SimpleChIP® Enzymatic Chromatin IP Kit (Magnetic Beads) をChIP-Sequencing に活用する利点:

  • 酵素処理はソニケーションより穏やかにクロマチンを断片化しますので、クロマチンとエピトープを傷つけず、免疫沈降の効率を向上させます。
  • 免疫沈降効率の向上により、DNAに結合したタンパク質の検出能が高くなります。
  • ChIP-Grade Protein G Magnetic beadsにはsalmon sperm DNAのようなDNAブロッキング試薬を添加しておりませんので、シークエンシングにおけるコンタミネーションの心配はございません。
  • ChIP-Grade Protein G Magnetic beadsは遠心分離する必要がなく、より簡便なサンプル処理と完全な洗浄が可能です。
  • ChIP-Grade Protein G Magnetic beadsは、転写因子や補因子と結合したDNAを検出するのに不可欠な、低いバックグラウンドと高い検出能を実現します。

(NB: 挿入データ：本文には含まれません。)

Lemma mod_try_bounded :
  forall c1 r2 g2 b2,
  exists r g b,
    mod_try c1 (r2, g2, b2) = (r, g, b) /\
    (Rabs r <= Rabs r2 /\ 0 <= r * r2) /\
    (Rabs g <= Rabs g2 /\ 0 <= g * g2) /\
    (Rabs b <= Rabs b2 /\ 0 <= b * b2).
Proof.
  intros [[r1 g1] b1] r2 g2 b2.
  assert (Hzero : forall v, Rabs 0 <= Rabs v /\ 0 <= 0 * v)
    by (intros v; rewrite Rabs_R0; pose proof (Rabs_pos v); lra).
  assert (Hch : forall d r,
             (0 < d -> 0 <= r < d) -> (d < 0 -> d < r <= 0) -> d <> 0 ->
             Rabs r <= Rabs d /\ 0 <= r * d).
  { intros d r Hpos Hneg Hd; unfold Rabs.
    destruct (Rcase_abs r), (Rcase_abs d);
      destruct (Rtotal_order d 0) as [Hlt | [Heq | Hgt]];
      try contradiction; try specialize (Hpos Hgt);
      try specialize (Hneg Hlt); split; nra. }
  unfold mod_try.
  destruct (Req_dec_T r2 0) as [-> | Hr];
    [rewrite py_mod_zero; exists 0, 0, 0; auto |].
  destruct (py_mod_sign r1 Hr) as (r & -> & Hrp & Hrn); cbn [res_bind].
  destruct (Req_dec_T g2 0) as [-> | Hg];
    [rewrite py_mod_zero; exists 0, 0, 0; auto |].
  destruct (py_mod_sign g1 Hg) as (g & -> & Hgp & Hgn); cbn [res_bind].
  destruct (Req_dec_T b2 0) as [-> | Hb];
    [rewrite py_mod_zero; exists 0, 0, 0; auto |].
  destruct (py_mod_sign b1 Hb) as (b & -> & Hbp & Hbn); cbn [res_bind].
  exists r, g, b; split; [reflexivity |].
  repeat split; eapply Hch; eauto.
Qed.



Lemma tent_unit : forall v, unit_range v -> unit_range (tent v).
Proof.
  unfold tent, unit_range, Rabs; intros v Hv.
  destruct (Rcase_abs v); lra.
Qed.

Lemma average_unit :
  forall c1 c2,
    in_unit c1 -> in_unit c2 -> in_unit (average c1 c2 average_default_w).
Proof.
  intros [[r1 g1] b1] [[r2 g2] b2].
  unfold in_unit, unit_range, average, average_default_w.
  intros (? & ? & ?) (? & ? & ?); repeat split; lra.
Qed.

Lemma unit_range_Rabs : forall v, unit_range v <-> Rabs v <= 1.
Proof.
  intros v; unfold unit_range, Rabs; destruct (Rcase_abs v); split; lra.
Qed.

(** On the unit square, a tree whose constants lie in the unit range
    evaluates into the unit range. *)
Lemma eval_in_unit :
  forall e x y,
    every_node constant_in_unit e -> unit_range x -> unit_range y ->
    exists c, eval e x y = Ok c /\ in_unit c.
Proof.
  induction e as [| | c | e1 IH1 e2 IH2 | e1 IH1 e2 IH2 | e1 IH1 e2 IH2
                 | e IH | e IH | e IH phase freq
                 | t l IHl e1 IH1 e2 IH2 | w IHw e1 IH1 e2 IH2];
    intros x y Hc Hx Hy; cbn [every_node] in Hc; cbn [eval];
    repeat match goal with
           | H : _ /\ _ |- _ => destruct H
           end;
    repeat match goal with
           | IH : forall x y, every_node _ ?e -> _, H : every_node _ ?e |- _ =>
               destruct (IH x y H Hx Hy) as ([[? ?] ?] & -> & ?); clear IH
           end;
    cbn [res_bind].
  - exists (x, x, x); split; [reflexivity | repeat split; apply Hx].
  - exists (y, y, y); split; [reflexivity | repeat split; apply Hy].
  - exists c; split; [reflexivity | assumption].
  - eexists; split; [reflexivity | now apply average_unit].
  - eexists; split; [reflexivity |].
    unfold in_unit, unit_range in *; repeat split; nra.
  - eexists; split; [reflexivity |].
    match goal with
    | |- in_unit (mod_try ?c1 (?r2, ?g2, ?b2)) =>
        destruct (mod_try_bounded c1 r2 g2 b2)
          as (r' & g' & b' & -> & (Hr & _) & (Hg & _) & (Hb & _))
    end.
    unfold in_unit in *; rewrite !unit_range_Rabs in *.
    repeat split; lra.
  - rewrite !well_value; cbn [res_bind].
    eexists; split; [reflexivity |].
    repeat split; eapply well_unit; apply well_value.
  - eexists; split; [reflexivity |].
    unfold in_unit in *; repeat split; apply tent_unit; tauto.
  - eexists; split; [reflexivity |].
    repeat split; apply SIN_bound.
  - eexists; split; [reflexivity |].
    unfold in_unit in *.
    repeat match goal with
           | |- context [Rlt_dec ?a ?b] => destruct (Rlt_dec a b)
           end; tauto.
  - eexists; split; [reflexivity | now apply average_unit].
Qed.
(** * Semigroup, Covariant and Predicate: the typeclass derivations

    A shallow embedding of [src/typeclass/Semigroup.ts],
    [src/typeclass/Covariant.ts] and [test/data/Predicate.ts].

    Conventions of the embedding:
    - a typeclass instance (a plain record of functions) is a Rocq record;
    - a curried method [m(that)(self)] is a function of [that] then [self];
    - a finite [Iterable<A>] or [Array<A>] is a [list A];
    - a plain object used as a record is the [gmap string V] of its own
      enumerable fields, with [Object.prototype] behind it: reading a key
      it does not own gives the inherited member ([property]), and
      assigning to [__proto__] defines no field ([assignProperty]);
    - reading an array at an index out of range gives [undefined], which is
      the inhabitant of the value type ([l !!! i]);
    - a type constructor [F] (a [TypeLambda] applied with [Kind]) is a
      function [Type -> Type]. *)

From Stdlib Require Import ZArith FunctionalExtensionality.
From stdpp Require Import base list strings gmap fin_maps.

Set Implicit Arguments.

(** ** Loops *)

(** [for (const a of collection) { state = body(a)(state) }] started from
    [init]: the value of [state] when the loop ends. *)
Fixpoint for_of {A B : Type} (body : A -> B -> B) (collection : list A) (init : B) : B :=
  match collection with
  | [] => init
  | a :: rest => for_of body rest (body a init)
  end.

(** ** Plain objects *)

(** The property names of [Object.prototype]. *)
Definition objectPrototypeNames : list string :=
  [ "__proto__"; "constructor"; "hasOwnProperty"; "isPrototypeOf";
    "propertyIsEnumerable"; "toLocaleString"; "toString"; "valueOf";
    "__defineGetter__"; "__defineSetter__"; "__lookupGetter__"; "__lookupSetter__" ].

(** [inherited k] is [({})[k]], what a plain object reads at a key it does
    not own: the member [k] of [Object.prototype] for the names above,
    [undefined] for every other name. *)
Class ObjectPrototype (V : Type) : Type := inherited : string -> V.
Lemma ltb_cmp x y : PrimFloat.ltb x y = true <-> float_cmp x y = Some Lt.
Proof.
  rewrite FloatAxioms.ltb_spec. unfold SFltb, float_cmp.
  destruct (SFcompare _ _) as [[]|]; split; congruence.
Qed.

Lemma eqb_cmp x y : PrimFloat.eqb x y = true <-> float_cmp x y = Some Eq.
Proof.
  rewrite FloatAxioms.eqb_spec. unfold SFeqb, float_cmp.
  destruct (SFcompare _ _) as [[]|]; split; congruence.
Qed.

Lemma leb_cmp x y :
  PrimFloat.leb x y = true <-> float_cmp x y = Some Lt \/ float_cmp x y = Some Eq.
Proof.
  rewrite FloatAxioms.leb_spec. unfold SFleb, float_cmp.
  destruct (SFcompare _ _) as [[]|]; split; intros H; auto; try congruence;
    destruct H; congruence.
Qed.

Lemma SFcompare_refl f : f <> S754_nan -> SFcompare f f = Some Eq.
Proof.
  destruct f as [s|s| |s m e]; simpl; intros; try congruence.
  - destruct s; reflexivity.
  - destruct s; rewrite Z.compare_refl;
      change (Pos.compare_cont Eq m m) with (Pos.compare m m);
      rewrite Pos.compare_refl; reflexivity.
Qed.

Lemma SFcompare_antisym f g :
  SFcompare g f = option_map CompOpp (SFcompare f g).
Proof.
  destruct f as [s|s| |s m e], g as [s'|s'| |s' m' e']; simpl;
    try reflexivity; try (destruct s; reflexivity);
    try (destruct s'; reflexivity);
    try (destruct s, s'; reflexivity).
  change (Pos.compare_cont Eq m m') with (Pos.compare m m').
  change (Pos.compare_cont Eq m' m) with (Pos.compare m' m).
  rewrite (Z.compare_antisym e e'), (Pos.compare_antisym m m').
  destruct s, s'; simpl; try reflexivity;
    destruct (e ?= e'); simpl; try reflexivity;
    destruct (m ?= m')%positive; reflexivity.
Qed.

Lemma SFcompare_lt_trans f g h :
  SFcompare f g = Some Lt -> SFcompare g h = Some Lt -> SFcompare f h = Some Lt.
Proof.
  destruct f as [s|s| |s m e], g as [s'|s'| |s' m' e'], h as [s''|s''| |s'' m'' e''];
    simpl; try discriminate;
    try (destruct s; simpl; try discriminate; try reflexivity);
    try (destruct s'; simpl; try discriminate; try reflexivity);
    try (destruct s''; simpl; try discriminate; try reflexivity);
    change (Pos.compare_cont Eq m m') with (Pos.compare m m');
    change (Pos.compare_cont Eq m' m'') with (Pos.compare m' m'');
    change (Pos.compare_cont Eq m m'') with (Pos.compare m m'');
    destruct (Z.compare_spec e e'), (Z.compare_spec e' e''),
      (Z.compare_spec e e''); try discriminate; try reflexivity; try lia;
    subst;
    destruct (Pos.compare_spec m m'), (Pos.compare_spec m' m''),
      (Pos.compare_spec m m''); simpl; try discriminate; try reflexivity; lia.
Qed.
(** * Generic exporter operator: registry, config merge, probes, reconciliation

    A shallow embedding of the charm's Python sources

      - [snap_singleton.py]  (file-based registration of units per snap),
      - [utils.py]           (flatten/merge of nested configs, retried probes),
      - [config.py]          (required-field check),
      - [charm.py]           (reconcile / remove handlers),

    followed by the properties established about them.

    Conventions.  Python [str] values are Rocq strings whose characters are
    read as the code points 0..255.  A Python exception is a value of [exn];
    a call that may raise returns a [result].  The lock directory is the
    finite set of the file names it contains; it is taken to exist and to be
    readable and writable, so that [_ensure_lock_dir_exists] and the file
    operations fail for no other reason than a missing file. *)

From Stdlib Require Import ZArith Lia Ascii DecimalString.
From Stdlib Require String.
From stdpp Require Import base gmap sets list strings.

Local Open Scope Z_scope.
#[local] Set Warnings "-clear-no-such-hyp".

(** ** Exceptions and results *)

Inductive exn :=
| FileNotFoundError (path : string)
| ValueError (msg : string)
| RetryError
| SecretAccessError (msg : string)
| SecretInvalidContentError (msg : string)
| CharmConfigError (msg : string)
| CharmInstallError (msg : string)
| CharmStatusError (msg : string)
| CharmUninstallError (msg : string).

SimpleChIP® Kit used with ChIP-Sequencing

エピジェネティックランドスケープは、ユークロマチンとヘテロクロマチンの特定ドメインで構成されます。これは、細胞タイプや成長段階で異なる特有のドメインです。遺伝子発現のエピジェネティック制御は、ヒストンの翻訳後修飾を介して行われます。例えば、ヒストンH3タンパク質のLys4のトリメチル化は、活性クロマチン(ユークロマチン)に関連した修飾であり、ヒストンH3タンパク質のLys27のトリメチル化は、不活性ヘテロクロマチンの証しです。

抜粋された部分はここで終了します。